A couple weeks ago I did a short blog post about SAN storage failures and how people are blinded by all the bells and whistles that are supposed to make storage arrays 100% reliable and failsafe. My conclusion was that there is no way to avoid storage failures, and that a better way is to anticipate those failures and be ready to handle them with minimal service impact.
I referenced a wake up call from a CTO of an Australian hosting company. Let me quote it again:
The outage, blamed on an IBM storage array, saw the company’s chief technology officer promise “significant changes to the way we deploy and manage our storage environment”.
Today, I stumbled across another article that demonstrates their solution of the storage reliability problem. From Melbourne IT on $18m Oracle revamp:
… to improve the reliability of its operational support systems at a cost of $7 million over three years, which has also seen it switch storage vendors from IBM to EMC. Data corruption that had occurred on its IBM storage systems were blamed for a several day outage experienced at the company’s WebCentral web-hosting business.

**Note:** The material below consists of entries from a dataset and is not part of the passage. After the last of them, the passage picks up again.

Lemma priorityqueue_extract_min_spec_witness : exists x q',
  priorityqueue_extract_min three_queue = Ret (value x, q') /\ valid q' /\ size q' = 2.
Proof.
  destruct (priorityqueue_extract_min_spec three_queue three_queue_valid) as (x & q' & H1 & _ & _ & H2 & H3 & _);
    [simpl; lia|]. exists x, q'. split; [exact H1|split; [exact H2|exact H3]].
Defined.

Lemma priorityqueue_remove_spec_witness : exists e q',
  priorityqueue_remove three_queue 1%Z = Ret (e, q') /\ wf q'.
Proof.
  destruct (priorityqueue_remove_spec three_queue 1%Z) as (e & q' & H1 & H2 & _); [apply three_queue_valid|].
  exists e, q'. split; [exact H1|exact H2].
Defined.

Lemma priorityqueue_remove_uniform_witness : valid (Queue [Node 2 1; Node 2 1] 1 2).
Proof.
  apply (priorityqueue_remove_uniform (Queue [Node 1 1; Node 2 1] 2 2) 1%Z ENONE).
  - apply (insert_all_valid [(1, 1); (2, 1)]%Z (empty_queue 2)); [apply empty_queue_valid|reflexivity].
  - intros x y Hx Hy. unfold elements in *. simpl in *. set_solver.
  - reflexivity.
Defined.

Lemma drain_sorted_witness : exists nodes, drain 3 three_queue = Ret (map value nodes) /\
  nodes ≡ₚ elements three_queue /\ StronglySorted (fun x y => (priority x <= priority y)%Z) nodes.
Proof. apply (drain_sorted three_queue three_queue_valid). Defined.
(* ===== verification/IntLog.v ===== *)
(** Integer logarithms (src/math.c, include/math.h).

    The file has two implementations of each function: one for GCC, with the
    count-leading-zeros builtin, which is the one the kernel is built with, and
    a portable one that looks a de Bruijn product up in a table.  Both are
    modelled; they do not compute the same function. *)
From S2P Require Import Prelude.

(** [__builtin_clz] of a [w]-bit word: leading zero bits, from bit [n - 1] down. *)
Fixpoint clz_from (n : nat) (x : Z) : Z :=
  match n with
  | O => 0
  | S n => if Z.testbit x (Z.of_nat n) then 0 else 1 + clz_from n x
  end.
Definition builtin_clz (w : nat) (x : Z) : Z := clz_from w x.

(** [ilog2], the GCC branch. *)
Definition ilog2 (x : Z) : Z := if x <=? 1 then 0 else 32 - builtin_clz 32 (u32 (x - 1)).

(** [llog2], the GCC branches for a 4-byte and an 8-byte [long]. *)
Definition llog2 (x : Z) : Z := if x <=? 1 then 0 else 32 - builtin_clz 32 (u32 (x - 1)).
Definition llog2_64 (x : Z) : Z := if x <=? 1 then 0 else 64 - builtin_clz 64 ((x - 1) mod 2 ^ 64).

(** The portable branches. *)
Definition table32 : list Z :=
  [0; 9; 1; 10; 13; 21; 2; 29; 11; 14; 16; 18; 22; 25; 3; 30;
   8; 12; 20; 28; 15; 17; 24; 7; 19; 27; 23; 6; 26; 5; 4; 31].
Definition table64 : list Z :=
  [0; 58; 1; 59; 47; 53; 2; 60; 39; 48; 27; 54; 33; 42; 3; 61;
   51; 37; 40; 49; 18; 28; 20; 55; 30; 34; 11; 43; 14; 22; 4; 62;
   57; 46; 52; 38; 26; 32; 41; 50; 36; 17; 19; 29; 10; 13; 21; 56;
   45; 25; 31; 35; 16; 9; 12; 44; 24; 15; 8; 23; 7; 6; 5; 63].

(** [x |= x >> k] for each [k] in turn. *)
Definition smear (ks : list Z) (x : Z) : Z := fold_left (fun x k => Z.lor x (Z.shiftr x k)) ks x.

Definition ilog2_portable (x : Z) : outcome Z :=
  let x := smear [1; 2; 4; 8; 16] x in
  array_get table32 (Z.to_nat (Z.shiftr (u32 (x * 0x07C4ACDD)) 27)).
Definition llog2_portable32 (x : Z) : outcome Z :=
  let x := smear [1; 2; 4; 8; 16] x in
  array_get table32 (Z.to_nat (Z.shiftr (u32 (x * 0x07C4ACDD)) 27)).
Definition llog2_portable64 (x : Z) : outcome Z :=
  let x := smear [1; 2; 4; 8; 16; 32] x in
  array_get table64 (Z.to_nat (Z.shiftr ((x * 0x03f6eaf2cd271461) mod 2 ^ 64) 58)).

(** ** The GCC branch rounds up *)
Lemma clz_from_log2 n x : 0 < x -> Z.log2 x < Z.of_nat n -> clz_from n x = Z.of_nat n - 1 - Z.log2 x.
Proof.
  intros Hx. induction n as [|n IH]; intros Hn; [pose proof (Z.log2_nonneg x); lia|].
  cbn [clz_from]. destruct (decide (Z.log2 x = Z.of_nat n)) as [E|E].
  - rewrite <- E, Z.bit_log2 by done. lia.
  - rewrite Z.bits_above_log2 by lia. rewrite IH by lia. lia.
Qed.

Lemma clz_log2_up w x : 1 < x <= 2 ^ Z.of_nat w ->
  Z.of_nat w - builtin_clz w (x - 1) = Z.log2_up x.
Proof.
  intros Hx. unfold builtin_clz. rewrite clz_from_log2.
  - rewrite Z.log2_up_eqn by lia. rewrite <- Z.sub_1_r. lia.
  - lia.
  - apply Z.log2_lt_pow2; lia.
Qed.

Lemma log2_rounds_up_ok x : is_u32 x -> ilog2 x = Z.log2_up x /\ llog2 x = Z.log2_up x.
Proof.
  unfold is_u32. intros Hx. change (llog2 x) with (ilog2 x). split; [|].
  all: unfold ilog2; destruct (Z.leb_spec x 1);
    [symmetry; apply Z.log2_up_eqn0; lia|rewrite u32_id by (unfold is_u32; lia)].
  all: apply (clz_log2_up 32); simpl Z.of_nat; lia.
Qed.

(** [ilog2] and [llog2] as built return the logarithm rounded up, the least
    [k] with [x <= 2^k], for every word. *)
Theorem log2_rounds_up x : is_u32 x -> ilog2 x = Z.log2_up x /\ llog2 x = Z.log2_up x.
Proof. apply log2_rounds_up_ok. Qed.

Lemma llog2_64_rounds_up x : 0 <= x < 2 ^ 64 -> llog2_64 x = Z.log2_up x.
Proof.
  intros Hx. unfold llog2_64. destruct (Z.leb_spec x 1).
  - symmetry. apply Z.log2_up_eqn0. lia.
  - rewrite Z.mod_small by lia. apply (clz_log2_up 64). simpl Z.of_nat. lia.
Qed.

(** ** The portable branch rounds down *)

(** [y] has the top [n] bits below and including [x]'s top bit set. *)
Definition filled (x n y : Z) : Prop :=
  forall i, 0 <= i -> (Z.log2 x < i -> Z.testbit y i = false) /\
    (Z.log2 x - n < i <= Z.log2 x -> Z.testbit y i = true).

Lemma filled_step x n y : 0 < x -> 0 < n -> filled x n y ->
  filled x (2 * n) (Z.lor y (Z.shiftr y n)).
Proof.
  intros Hx Hn Hf i Hi. rewrite Z.lor_spec, Z.shiftr_spec by done. split.
  - intros Ha. rewrite (proj1 (Hf i Hi) Ha), (proj1 (Hf (i + n) ltac:(lia))) by lia. done.
  - intros Ha. destruct (Z.lt_ge_cases (Z.log2 x - n) i).
    + by rewrite (proj2 (Hf i Hi)) by lia.
    + rewrite (proj2 (Hf (i + n) ltac:(lia))) by lia. apply orb_true_r.
Qed.

Lemma filled_all x n y : 0 < x -> Z.log2 x < n -> filled x n y -> y = Z.ones (Z.log2 x + 1).
Proof.
  intros Hx Hn Hf. apply Z.bits_inj'. intros i Hi. pose proof (Z.log2_nonneg x).
  rewrite testbit_ones' by lia. destruct (Z.lt_ge_cases (Z.log2 x) i).
  - rewrite (proj1 (Hf i Hi)) by done. symmetry. apply andb_false_intro2. apply Z.ltb_ge. lia.
  - rewrite (proj2 (Hf i Hi)) by lia. symmetry. apply andb_true_intro.
    split; [apply Z.leb_le|apply Z.ltb_lt]; lia.
Qed.

Lemma filled_1 x : 0 < x -> filled x 1 x.
Proof.
  intros Hx i Hi. split.
  - intros. by apply Z.bits_above_log2; lia.
  - intros. assert (i = Z.log2 x) as -> by lia. by apply Z.bit_log2.
Qed.

Lemma smear32 x : 0 < x < 2 ^ 32 -> smear [1; 2; 4; 8; 16] x = Z.ones (Z.log2 x + 1).
Proof.
  intros Hx. apply (filled_all x 32); [lia|apply Z.log2_lt_pow2; lia|].
  unfold smear. cbn [fold_left].
  repeat (apply (filled_step x 16) || apply (filled_step x 8) || apply (filled_step x 4) ||
          apply (filled_step x 2) || apply (filled_step x 1) || apply filled_1); lia.
Qed.

Lemma smear64 x : 0 < x < 2 ^ 64 -> smear [1; 2; 4; 8; 16; 32] x = Z.ones (Z.log2 x + 1).
Proof.
  intros Hx. apply (filled_all x 64); [lia|apply Z.log2_lt_pow2; lia|].
  unfold smear. cbn [fold_left].
  repeat (apply (filled_step x 32) || apply (filled_step x 16) || apply (filled_step x 8) ||
          apply (filled_step x 4) || apply (filled_step x 2) || apply (filled_step x 1) ||
          apply filled_1); lia.
Qed.

(** Every entry of a table, checked by evaluation. *)
Lemma forall_below (n : nat) (P : Z -> Prop) `{forall k, Decision (P k)} :
  forallb (fun k => bool_decide (P (Z.of_nat k))) (seq 0 n) = true ->
  forall k, 0 <= k < Z.of_nat n -> P k.
Proof.
  intros Hall k Hk. rewrite forallb_forall in Hall.
  specialize (Hall (Z.to_nat k) ltac:(apply in_seq; lia)).
  apply bool_decide_eq_true in Hall. by rewrite Z2Nat.id in Hall by lia.
Qed.

#[export] Instance outcome_eq_dec {A} `{EqDecision A} : EqDecision (outcome A).
Proof. solve_decision. Defined.

(** The portable branches of [ilog2] and of [llog2] for a 4-byte [long] stay
    inside their table and return the logarithm rounded down. *)
Theorem log2_portable_rounds_down x : 0 < x < 2 ^ 32 -> ilog2_portable x = Ret (Z.log2 x) /\ llog2_portable32 x = Ret (Z.log2 x).
Proof.
  intros Hx. assert (ilog2_portable x = Ret (Z.log2 x)) as E; [|by split].
  unfold ilog2_portable. rewrite smear32 by done.
  apply (forall_below 32 (fun k => array_get table32
    (Z.to_nat (Z.shiftr (u32 (Z.ones (k + 1) * 0x07C4ACDD)) 27)) = Ret k)).
  - vm_compute. reflexivity.
  - split; [apply Z.log2_nonneg|]. apply Z.log2_lt_pow2; simpl; lia.
Qed.

Lemma log2_portable64_rounds_down x : 0 < x < 2 ^ 64 -> llog2_portable64 x = Ret (Z.log2 x).
Proof.
  intros Hx. unfold llog2_portable64. rewrite smear64 by done.
  apply (forall_below 64 (fun k => array_get table64
    (Z.to_nat (Z.shiftr ((Z.ones (k + 1) * 0x03f6eaf2cd271461) mod 2 ^ 64) 58)) = Ret k)).
  - vm_compute. reflexivity.
  - split; [apply Z.log2_nonneg|]. apply Z.log2_lt_pow2; simpl; lia.
Qed.

(** The two implementations agree exactly on the powers of two. *)
Theorem log2_branches_differ x : 0 < x < 2 ^ 32 ->
  (ilog2_portable x = Ret (ilog2 x) <-> x = 2 ^ Z.log2 x).
Proof.
  intros Hx. rewrite (proj1 (log2_portable_rounds_down x Hx)).
  rewrite (proj1 (log2_rounds_up_ok x ltac:(unfold is_u32; lia))).
  pose proof (Z.log2_log2_up_exact x ltac:(lia)) as Hex. split.
  - intros [= E]. apply Hex in E as [k ->]. f_equal.
    destruct (Z.lt_ge_cases k 0); [rewrite Z.pow_neg_r in Hx by done; lia|].
    by rewrite Z.log2_pow2.
  - intros E. f_equal. apply Hex. by exists (Z.log2 x).
Qed.

(** ** Witnesses *)
Lemma log2_rounds_up_witness : is_u32 5 /\ ilog2 5 = 3.
Proof. split; [unfold is_u32; lia|exact (proj1 (log2_rounds_up 5 ltac:(unfold is_u32; lia)))]. Defined.
Lemma log2_portable_rounds_down_witness : ilog2_portable 5 = Ret 2.
Proof. exact (proj1 (log2_portable_rounds_down 5 ltac:(lia))). Defined.
Lemma log2_branches_differ_witness : ilog2_portable 4 = Ret (ilog2 4) <-> 4 = 2 ^ Z.log2 4.
Proof. exact (log2_branches_differ 4 ltac:(lia)). Defined.
(* ===== verification/Paging.v ===== *)
(** Page tables of the x86 port (src/x86/paging.c, include/platform/paging.h).

    The machine is physical memory, by word address, and the register CR3.  The
    code never touches physical memory directly: it reaches the tables through
    the virtual addresses [page_tables] and [page_directory], which work because
    the last directory entry points back at the directory.  The definitions
    below therefore go through the two-level translation of the processor
    (32-bit paging with 4 KiB pages and write protection in supervisor mode,
    which [start_paging] switches on); an access that does not translate is a
    page fault, [Fault].  TLB contents, the accessed and dirty bits and the
    user/supervisor check are not modelled: the kernel runs in supervisor mode
    and flushes what it changes. *)
From S2P Require Import Prelude Status.

Record mmu := Mmu { phys : gmap Z Z; cr3 : Z }.

Definition pget (m : gmap Z Z) (a : Z) : Z := default 0 (m !! a).

Definition page_size : Z := 4096.
Definition page_bits : Z := 12.
Definition page_table_levels : Z := 2.
Definition page_tables : Z := 0xFFC00000.
Definition page_directory : Z := 0xFFFFF000.

(** ** Page table entries: [struct page_table_entry_t] as bit fields of a word *)
Definition present (w : Z) : Z := bf_get 0 1 w.
Definition rw (w : Z) : Z := bf_get 1 1 w.
Definition usermode (w : Z) : Z := bf_get 2 1 w.
Definition physical_address (w : Z) : Z := bf_get 12 20 w.
Definition set_present (v w : Z) : Z := bf_set 0 1 v w.
Definition set_rw (v w : Z) : Z := bf_set 1 1 v w.
Definition set_usermode (v w : Z) : Z := bf_set 2 1 v w.
Definition set_physical_address (v w : Z) : Z := bf_set 12 20 v w.

(** ** The processor's translation *)
Definition dir_index (va : Z) : Z := Z.shiftr va 22.
Definition table_index (va : Z) : Z := bf_get 12 10 va.
Definition page_offset (va : Z) : Z := Z.land va 0xFFF.
Definition frame_of (w : Z) : Z := Z.shiftl (physical_address w) page_bits.

Definition allows (write : bool) (w : Z) : bool :=
  (present w =? 1) && (negb write || (rw w =? 1)).
(* ===== verification/Mmgr.v ===== *)
(** The memory manager (src/mmgr.c, include/mmgr.h): frames and mappings.

    Frames come from libmalloc's bitmap allocator, which is not part of this
    repository: it is the class [BitmapHeap], and what the code relies on is the
    class [BitmapHeapOk].  The bitmaps themselves live in memory the allocator
    owns and are not part of [phys].  [initialize_page_map], which builds the
    allocator's bitmaps at boot, is not modelled. *)
From S2P Require Import Prelude Status Paging.

(** The calls of libmalloc/bitmap_alloc.h the kernel makes. *)
Class BitmapHeap (B : Type) := {
  NOMEM : Z;
  reserve_region : Z -> B -> Z * B;
  free_region : Z -> Z -> B -> B;
  free_block_count : B -> Z
}.

(** The allocator of page frames: [free_blocks] are the frames it may hand out.
    A reservation takes one of them, or fails and changes nothing. *)
Class BitmapHeapOk (B : Type) `{BitmapHeap B} := {
  free_blocks : B -> gset Z;
  NOMEM_not_frame : NOMEM mod page_size <> 0;
  free_blocks_frames : forall h loc, loc ∈ free_blocks h -> is_u32 loc /\ loc mod page_size = 0;
  reserve_region_ok : forall h loc h', reserve_region page_size h = (loc, h') ->
    (loc = NOMEM /\ free_blocks h' = free_blocks h) \/
    (loc ∈ free_blocks h /\ free_blocks h' = free_blocks h ∖ {[loc]});
  free_region_ok : forall h loc, is_u32 loc -> loc mod page_size = 0 ->
    free_blocks (free_region loc page_size h) = {[loc]} ∪ free_blocks h
}.

(** ** Operations *)
Section mmgr.
Context {B : Type} `{BitmapHeap B}.

Record mm := MM { mem : mmu; page_map : B }.
(* ===== verification/Heap.v ===== *)
(** The kernel heap (src/heap.c, include/heap.h) over the memory manager.

    [kmalloc] asks libmalloc for a range of heap addresses and then makes sure
    pages are mapped there.  The range allocator is a second instance of the
    class [BitmapHeap]; the descriptor [system_heap] is its state.  [kminit]
    builds that descriptor with libmalloc's own initialiser and is not
    modelled. *)
From S2P Require Import Prelude Status Paging Mmgr.

Section heap.
Context {B D : Type} `{BitmapHeap B, BitmapHeap D}.

Record heap := Heap { frames : mm B; system_heap : D }.

Definition on_frames {A} (m : M (mm B) A) : M heap A :=
  fun s => '(a, f) ← m (frames s); Ret (a, Heap f (system_heap s)).

(** The loop of [map_block]: [n] is an [int], compared as unsigned. *)
Fixpoint map_block_from (fuel : nat) (location size n : Z) : M (mm B) Z :=
  match fuel with
  | O => fun _ => OutOfFuel
  | S fuel =>
    if u32 n <? size then
      type ← page_type (u32 (location + n));
      if negb (has_flag type PAGE_PRESENT) then
        frame ← reserve_page;
        status ← map_page (u32 (location + n)) frame PAGE_RW;
        if negb (status =? 0) then mret status
        else map_block_from fuel location size (s32 (n + page_size))
      else map_block_from fuel location size (s32 (n + page_size))
    else mret (err ENONE)
  end.

(** One round per page of the block. *)
Definition pages_of (size : Z) : nat := Z.to_nat ((size + page_size - 1) / page_size).
Definition map_block (location size : Z) : M (mm B) Z :=
  map_block_from (S (pages_of size)) location size 0.

(** The loop of [mmap_callback], with its two calls of [reserve_page]. *)
Fixpoint mmap_callback_from (fuel : nat) (location size i status : Z) : M (mm B) Z :=
  match fuel with
  | O => fun _ => OutOfFuel
  | S fuel =>
    if i <? size then
      frame ← reserve_page;
      if frame =? err ENOMEM then mret (err ENOMEM)
      else
        frame' ← reserve_page;
        status ← map_page (u32 (location + i)) frame' PAGE_RW;
        if negb (status =? 0) then mret status
        else mmap_callback_from fuel location size (u32 (i + page_size)) status
    else mret status
  end.

Definition mmap_callback (location size : Z) : M (mm B) Z :=
  mmap_callback_from (S (pages_of size)) location size 0 (err ENONE).

Definition kmalloc (size : Z) : M heap Z := fun s =>
  let '(loc, d) := reserve_region size (system_heap s) in
  let s := Heap (frames s) d in
  if loc =? NOMEM (B:=D) then Ret (NULL, s)
  else
    '(status, s) ← on_frames (map_block loc size) s;
    if negb (status =? 0) then Ret (NULL, s) else Ret (loc, s).

Definition kfree (ptr : Z) : M heap unit := modify (fun s =>
  Heap (frames s) (free_region ptr 0 (system_heap s))).
End heap.
Arguments heap : clear implicits.

(** * Theory *)
Section theory.
Context {B : Type} `{BitmapHeapOk B}.
Implicit Types s : mm B.

(** Kernel addresses: nothing of the window onto the page tables. *)
Definition below_window (lo size : Z) : Prop := 0 <= lo /\ 0 <= size /\ lo + size <= page_tables.

Lemma below_window_page lo size n : below_window lo size -> 0 <= n < size ->
  u32 (lo + n) = lo + n /\ is_u32 (lo + n) /\ dir_index (lo + n) < 1023.
Proof.
  unfold below_window, page_tables. intros (H1 & H2 & H3) Hn.
  assert (is_u32 (lo + n)) by (unfold is_u32; lia).
  split_and!; [by apply u32_id|done|]. rewrite dir_index_div. Z.div_mod_to_equations. lia.
Qed.

(** One round of [map_block]: afterwards the page is mapped, or an error is
    returned; mapped pages stay mapped where they were. *)
Definition keeps s s' : Prop := forall va write pa, is_u32 va -> dir_index va < 1023 ->
  translate (mem s) write va = Some pa -> translate (mem s') write va = Some pa.

Lemma keeps_trans s1 s2 s3 : keeps s1 s2 -> keeps s2 s3 -> keeps s1 s3.
Proof. unfold keeps. eauto. Qed.

(** Mapping a page that was not mapped moves no other page. *)
Lemma map_page_keeps s s' va : wf_mm s -> is_u32 va -> mapped s va = false ->
  (forall va' write, is_u32 va' -> dir_index va' < 1023 -> va' / 4096 <> va / 4096 ->
    translate (mem s') write va' = translate (mem s) write va') ->
  keeps s s'.
Proof.
  intros Hwf Hva Hm Ho va' write pa Hva' Hi E.
  rewrite Ho; [done..|]. intros Epage.
  assert (translate (mem s) false va' = None) as E0.
  { rewrite mapped_translate by done. unfold mapped in *. rewrite Epage.
    rewrite <- (page_dir_index va'), Epage, page_dir_index. by rewrite Hm. }
  rewrite translate_eq in E, E0. unfold allows in *. cbn [negb orb] in E0.
  rewrite !andb_true_r in E0.
  destruct (present (pde (mem s) (dir_index va')) =? 1); [|done].
  destruct (present (pte (mem s) (va' / 4096)) =? 1); [done|].
  cbn [andb] in E. by destruct (_ || _).
Qed.

Lemma reserved_wf s h' : wf_mm s -> free_blocks h' ⊆ free_blocks (page_map s) -> wf_mm (MM (mem s) h').
Proof.
  intros [W T] Hs. split; [done|]. cbn [mem page_map]. intros i Hi Hp Hin.
  apply (T i Hi Hp). by apply Hs.
Qed.

(** [map_page(location + n, reserve_page(), PAGE_RW)] on an unmapped page. *)
Lemma map_new_page s va : wf_mm s -> is_u32 va -> dir_index va < 1023 -> mapped s va = false ->
  exists r s', (reserve_page ≫= fun frame => map_page va frame PAGE_RW) s = Ret (r, s') /\
    wf_mm s' /\ only_allocates s s' /\ keeps s s' /\
    (r = 0 -> is_Some (translate (mem s') true va)) /\
    (forall va' write, is_u32 va' -> dir_index va' < 1023 -> va' / 4096 <> va / 4096 ->
      translate (mem s') write va' = translate (mem s) write va').
Proof.
  intros Hwf Hva Hi Hm. unfold mbind, M_mbind.
  destruct (reserve_page_run s) as (r & h' & E & Hr). rewrite E. ostep.
  destruct Hr as [[-> Hh]|(Hne & Hr & Hh)].
  { exists (err EINVALIDARG), (MM (mem s) h'). split; [done|].
    split; [apply reserved_wf; [done|by rewrite Hh]|].
    split; [unfold only_allocates; cbn [page_map]; by rewrite Hh|]. split; [by intros ? ? ?|by split]. }
  destruct (free_blocks_frames _ _ Hr) as [Hu Ha].
  assert (wf_mm (MM (mem s) h')) as Hwf' by (apply reserved_wf; [done|set_solver]).
  destruct (map_page_run (MM (mem s) h') va r PAGE_RW Hwf' Hva Hi Hu Ha)
    as (r1 & s1 & E1 & W1 & A1 & C1). rewrite E1.
  exists r1, s1. split; [done|]. split; [done|].
  split; [unfold only_allocates in *; cbn [page_map] in A1; set_solver|].
  destruct C1 as [(-> & Hmem & _)|(-> & Ht & Htr & Ho)].
  - cbn [mem] in Hmem. unfold keeps. rewrite Hmem. done.
  - split; [by apply (map_page_keeps _ _ va)|]. split; [intros _; rewrite Htr; by eexists|done].
Qed.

So we see that, instead of learning the right lesson, they conclude, “This IBM storage stuff isn’t reliable, EMC sales folks convinced me that they are better. Now my storage will not fail.” The “significant changes to the way we deploy and manage our storage environment” were mere vendor change.
Well, data recovery services will be flourishing!
Reliability and Operational support (or effecitiveness thereof) are good (well: OK-ish) with most vendors, although there will be small differences.
The real Difference in Results from modern storage now has to come from the Storage Engineers: Can they get the most out of it. Can they make it work for you ?
And why the H-ll does storage have to hide in another silo-department in the IT organisation?
In many situations, the promise of the storage-benefits is never realized because storage engineers are acting as “druids” and fail (#FAIL) to cooperate with sysadmin and DBA.
Storage can be a huge enabler for backups, for test-copies, and to help with DR-implementation.
But somehow most organistions pay oodles of money to storage(to vendors and to engineers/operators) but still use the System-CPU do run copies and backup.
And when trying to get back a mirror or snap-copy, there is this huge comm-problem between “storage” and “system” and DBA, with sometimes the DBA as the helpless outsider.
Many Storage Departments are now at the stage where DBA’s were in the 1990s: They have beautiful tools with amazing capability, huge promise. But they have to start to communicate with the rest of IT to make their systems work to full potential.
Unfortunately, many CIOs/Architects either miss or ignore the importance of basic operational processes such as tested recovery plans, and rather take the “important” decisions with their commercial technology vendor contacts:
– backup solution is provided, but no recovery tests.
– disaster recover solution deployed, no test (we count on our skilled personnel to do the dirty job when “that” happens).
– we have a top-notch NAS solution with “guaranteed” storage reliability. It’s so good that we’re putting all our critical data on it. Capacity planning ? We need capacity for DR ? really ? 2 years later data is safe but cannot be restored…
What seems to me pure raw, crude, basic common sense seems to be completely absent from people who lose contact with the real world while managing large IT budgets.
Life is a song…
@Pete: Good point. I do see the opposite (though, I admit not as often) – DBA’s resist a change and embrace some of the changes. Granted, it’s a job of a DBA to protect the data in the first place but sometimes it taken to absurd levels when DBA team doesn’t want to hear anything about changing their backup strategy (like using some of these cool storage technologies that are licensed and paid for or moving to RMAN from hot backups and etc).
@Alex: thanks for your comments. Totally in line.